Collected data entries
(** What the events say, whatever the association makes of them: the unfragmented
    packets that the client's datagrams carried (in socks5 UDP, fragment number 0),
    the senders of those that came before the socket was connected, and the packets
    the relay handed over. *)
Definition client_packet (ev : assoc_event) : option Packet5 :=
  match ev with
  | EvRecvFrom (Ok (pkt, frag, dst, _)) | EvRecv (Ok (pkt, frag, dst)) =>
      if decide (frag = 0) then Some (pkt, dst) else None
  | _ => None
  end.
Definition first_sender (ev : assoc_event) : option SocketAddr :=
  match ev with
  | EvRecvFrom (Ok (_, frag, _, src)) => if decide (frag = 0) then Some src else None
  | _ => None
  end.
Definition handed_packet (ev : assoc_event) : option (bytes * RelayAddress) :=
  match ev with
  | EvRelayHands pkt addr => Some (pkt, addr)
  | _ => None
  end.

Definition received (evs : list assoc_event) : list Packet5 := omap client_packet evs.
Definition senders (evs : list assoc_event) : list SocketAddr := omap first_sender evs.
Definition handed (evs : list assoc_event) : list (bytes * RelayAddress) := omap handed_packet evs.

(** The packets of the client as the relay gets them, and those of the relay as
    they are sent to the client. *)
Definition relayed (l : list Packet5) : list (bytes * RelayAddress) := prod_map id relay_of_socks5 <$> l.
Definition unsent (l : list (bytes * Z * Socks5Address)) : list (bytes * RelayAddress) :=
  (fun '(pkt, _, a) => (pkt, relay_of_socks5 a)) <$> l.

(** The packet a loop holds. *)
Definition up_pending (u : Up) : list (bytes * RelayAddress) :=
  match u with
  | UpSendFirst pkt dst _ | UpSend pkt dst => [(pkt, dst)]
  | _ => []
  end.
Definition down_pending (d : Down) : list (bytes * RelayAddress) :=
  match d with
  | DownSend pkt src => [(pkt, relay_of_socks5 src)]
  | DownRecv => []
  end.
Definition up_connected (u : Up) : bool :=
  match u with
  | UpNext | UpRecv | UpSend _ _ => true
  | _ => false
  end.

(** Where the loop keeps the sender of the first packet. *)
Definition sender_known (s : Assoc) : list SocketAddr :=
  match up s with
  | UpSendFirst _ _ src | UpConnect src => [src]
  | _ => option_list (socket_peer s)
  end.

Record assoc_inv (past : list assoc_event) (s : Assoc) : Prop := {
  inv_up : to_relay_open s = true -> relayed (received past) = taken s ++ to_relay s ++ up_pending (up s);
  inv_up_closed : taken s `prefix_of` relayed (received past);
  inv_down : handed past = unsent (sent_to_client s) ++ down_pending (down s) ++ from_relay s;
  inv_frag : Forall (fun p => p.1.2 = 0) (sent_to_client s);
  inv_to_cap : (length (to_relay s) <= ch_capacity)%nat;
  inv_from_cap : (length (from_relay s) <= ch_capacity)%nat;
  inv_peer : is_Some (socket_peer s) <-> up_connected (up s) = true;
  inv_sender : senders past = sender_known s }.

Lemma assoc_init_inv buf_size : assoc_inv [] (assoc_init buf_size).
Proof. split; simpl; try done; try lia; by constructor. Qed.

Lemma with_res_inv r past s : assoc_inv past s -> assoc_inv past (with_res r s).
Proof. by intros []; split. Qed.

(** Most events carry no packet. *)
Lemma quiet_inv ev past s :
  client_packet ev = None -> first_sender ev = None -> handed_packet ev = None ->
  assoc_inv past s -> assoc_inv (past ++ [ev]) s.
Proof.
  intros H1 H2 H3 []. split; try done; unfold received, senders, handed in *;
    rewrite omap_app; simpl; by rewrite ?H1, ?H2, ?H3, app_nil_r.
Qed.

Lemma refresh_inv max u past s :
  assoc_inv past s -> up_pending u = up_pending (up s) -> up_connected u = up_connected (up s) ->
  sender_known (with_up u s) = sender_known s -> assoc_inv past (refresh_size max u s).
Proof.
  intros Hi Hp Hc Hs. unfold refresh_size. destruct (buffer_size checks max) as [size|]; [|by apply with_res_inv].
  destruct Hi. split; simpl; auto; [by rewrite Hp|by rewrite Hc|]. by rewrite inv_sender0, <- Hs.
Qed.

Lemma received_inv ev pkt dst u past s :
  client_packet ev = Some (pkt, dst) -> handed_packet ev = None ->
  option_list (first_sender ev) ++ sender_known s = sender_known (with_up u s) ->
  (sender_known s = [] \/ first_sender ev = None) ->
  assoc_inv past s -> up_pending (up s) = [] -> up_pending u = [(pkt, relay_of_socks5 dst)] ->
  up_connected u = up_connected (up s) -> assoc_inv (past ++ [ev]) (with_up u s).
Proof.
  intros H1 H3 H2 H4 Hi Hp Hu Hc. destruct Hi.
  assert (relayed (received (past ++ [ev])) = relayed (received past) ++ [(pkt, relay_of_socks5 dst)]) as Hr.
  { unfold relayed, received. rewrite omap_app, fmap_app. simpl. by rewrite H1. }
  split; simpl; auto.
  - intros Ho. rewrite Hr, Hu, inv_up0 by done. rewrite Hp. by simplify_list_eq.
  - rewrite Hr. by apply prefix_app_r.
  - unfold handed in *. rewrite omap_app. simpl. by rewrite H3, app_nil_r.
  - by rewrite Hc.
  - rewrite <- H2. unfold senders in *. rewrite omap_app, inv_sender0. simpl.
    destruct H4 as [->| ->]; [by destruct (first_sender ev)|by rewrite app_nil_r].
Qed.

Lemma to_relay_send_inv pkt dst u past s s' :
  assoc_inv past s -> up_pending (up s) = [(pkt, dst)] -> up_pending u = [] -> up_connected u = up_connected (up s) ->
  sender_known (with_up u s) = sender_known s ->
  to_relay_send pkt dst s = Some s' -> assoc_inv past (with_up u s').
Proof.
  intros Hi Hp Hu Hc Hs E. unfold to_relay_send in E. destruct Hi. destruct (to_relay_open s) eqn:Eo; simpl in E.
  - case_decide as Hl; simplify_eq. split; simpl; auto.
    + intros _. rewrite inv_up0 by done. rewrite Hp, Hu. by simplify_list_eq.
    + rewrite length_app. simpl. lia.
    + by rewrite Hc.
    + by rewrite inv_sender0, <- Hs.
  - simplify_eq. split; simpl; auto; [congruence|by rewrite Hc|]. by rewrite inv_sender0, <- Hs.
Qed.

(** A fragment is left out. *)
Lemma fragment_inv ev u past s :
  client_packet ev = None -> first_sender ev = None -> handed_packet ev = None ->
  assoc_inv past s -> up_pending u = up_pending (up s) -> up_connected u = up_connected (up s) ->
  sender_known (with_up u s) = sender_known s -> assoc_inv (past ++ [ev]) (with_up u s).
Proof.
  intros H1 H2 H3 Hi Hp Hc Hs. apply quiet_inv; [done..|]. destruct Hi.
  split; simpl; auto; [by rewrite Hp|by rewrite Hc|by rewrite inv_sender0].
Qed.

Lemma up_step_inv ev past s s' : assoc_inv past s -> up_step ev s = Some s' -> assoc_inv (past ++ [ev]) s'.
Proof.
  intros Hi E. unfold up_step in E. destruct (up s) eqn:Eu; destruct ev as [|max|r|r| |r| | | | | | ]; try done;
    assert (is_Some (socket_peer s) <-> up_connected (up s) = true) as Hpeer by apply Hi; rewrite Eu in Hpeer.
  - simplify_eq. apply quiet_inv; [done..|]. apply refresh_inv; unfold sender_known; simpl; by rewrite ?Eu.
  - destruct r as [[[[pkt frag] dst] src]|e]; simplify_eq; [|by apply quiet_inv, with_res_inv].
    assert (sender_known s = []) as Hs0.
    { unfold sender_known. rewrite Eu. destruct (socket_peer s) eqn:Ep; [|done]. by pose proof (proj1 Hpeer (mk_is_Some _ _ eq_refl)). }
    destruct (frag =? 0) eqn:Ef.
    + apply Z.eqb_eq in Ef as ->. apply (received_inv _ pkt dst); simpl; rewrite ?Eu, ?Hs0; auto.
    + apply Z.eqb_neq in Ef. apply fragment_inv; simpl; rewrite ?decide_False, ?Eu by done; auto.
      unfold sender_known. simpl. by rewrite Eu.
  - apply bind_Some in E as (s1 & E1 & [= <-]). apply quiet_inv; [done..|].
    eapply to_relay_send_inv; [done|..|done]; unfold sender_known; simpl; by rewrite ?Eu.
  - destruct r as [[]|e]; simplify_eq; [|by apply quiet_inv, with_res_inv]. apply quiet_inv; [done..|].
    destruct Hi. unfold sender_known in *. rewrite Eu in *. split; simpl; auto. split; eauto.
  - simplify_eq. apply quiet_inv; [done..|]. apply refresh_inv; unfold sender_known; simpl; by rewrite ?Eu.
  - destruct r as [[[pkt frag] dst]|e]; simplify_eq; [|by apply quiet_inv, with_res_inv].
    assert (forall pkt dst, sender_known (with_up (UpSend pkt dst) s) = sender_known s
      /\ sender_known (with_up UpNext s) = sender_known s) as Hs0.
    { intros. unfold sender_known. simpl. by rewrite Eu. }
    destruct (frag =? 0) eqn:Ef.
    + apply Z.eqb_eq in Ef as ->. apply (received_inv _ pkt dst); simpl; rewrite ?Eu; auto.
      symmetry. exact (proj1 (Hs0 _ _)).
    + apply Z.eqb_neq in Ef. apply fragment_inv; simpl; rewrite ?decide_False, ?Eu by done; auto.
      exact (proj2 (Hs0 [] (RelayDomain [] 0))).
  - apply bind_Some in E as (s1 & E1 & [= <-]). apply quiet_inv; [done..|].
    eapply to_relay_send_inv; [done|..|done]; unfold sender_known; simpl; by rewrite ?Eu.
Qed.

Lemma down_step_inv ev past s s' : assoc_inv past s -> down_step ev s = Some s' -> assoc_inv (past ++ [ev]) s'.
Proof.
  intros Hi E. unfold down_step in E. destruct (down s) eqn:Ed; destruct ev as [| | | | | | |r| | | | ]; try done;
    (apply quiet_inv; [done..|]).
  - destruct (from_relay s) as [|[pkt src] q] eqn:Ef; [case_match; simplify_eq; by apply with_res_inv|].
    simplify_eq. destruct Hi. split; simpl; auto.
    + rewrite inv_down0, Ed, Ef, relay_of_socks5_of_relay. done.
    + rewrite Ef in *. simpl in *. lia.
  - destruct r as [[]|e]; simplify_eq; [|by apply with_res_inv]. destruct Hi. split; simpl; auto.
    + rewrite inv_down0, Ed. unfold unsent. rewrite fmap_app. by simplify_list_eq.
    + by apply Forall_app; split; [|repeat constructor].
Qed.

Your assignment
Above are the records; print exactly the lines from the line with "Definition unsent (l" to the line with "inv_up_closed : taken", including both, and nothing else.

Problem solution
Definition unsent (l : list (bytes * Z * Socks5Address)) : list (bytes * RelayAddress) :=
  (fun '(pkt, _, a) => (pkt, relay_of_socks5 a)) <$> l.

(** The packet a loop holds. *)
Definition up_pending (u : Up) : list (bytes * RelayAddress) :=
  match u with
  | UpSendFirst pkt dst _ | UpSend pkt dst => [(pkt, dst)]
  | _ => []
  end.
Definition down_pending (d : Down) : list (bytes * RelayAddress) :=
  match d with
  | DownSend pkt src => [(pkt, relay_of_socks5 src)]
  | DownRecv => []
  end.
Definition up_connected (u : Up) : bool :=
  match u with
  | UpNext | UpRecv | UpSend _ _ => true
  | _ => false
  end.

(** Where the loop keeps the sender of the first packet. *)
Definition sender_known (s : Assoc) : list SocketAddr :=
  match up s with
  | UpSendFirst _ _ src | UpConnect src => [src]
  | _ => option_list (socket_peer s)
  end.

Record assoc_inv (past : list assoc_event) (s : Assoc) : Prop := {
  inv_up : to_relay_open s = true -> relayed (received past) = taken s ++ to_relay s ++ up_pending (up s);
  inv_up_closed : taken s `prefix_of` relayed (received past);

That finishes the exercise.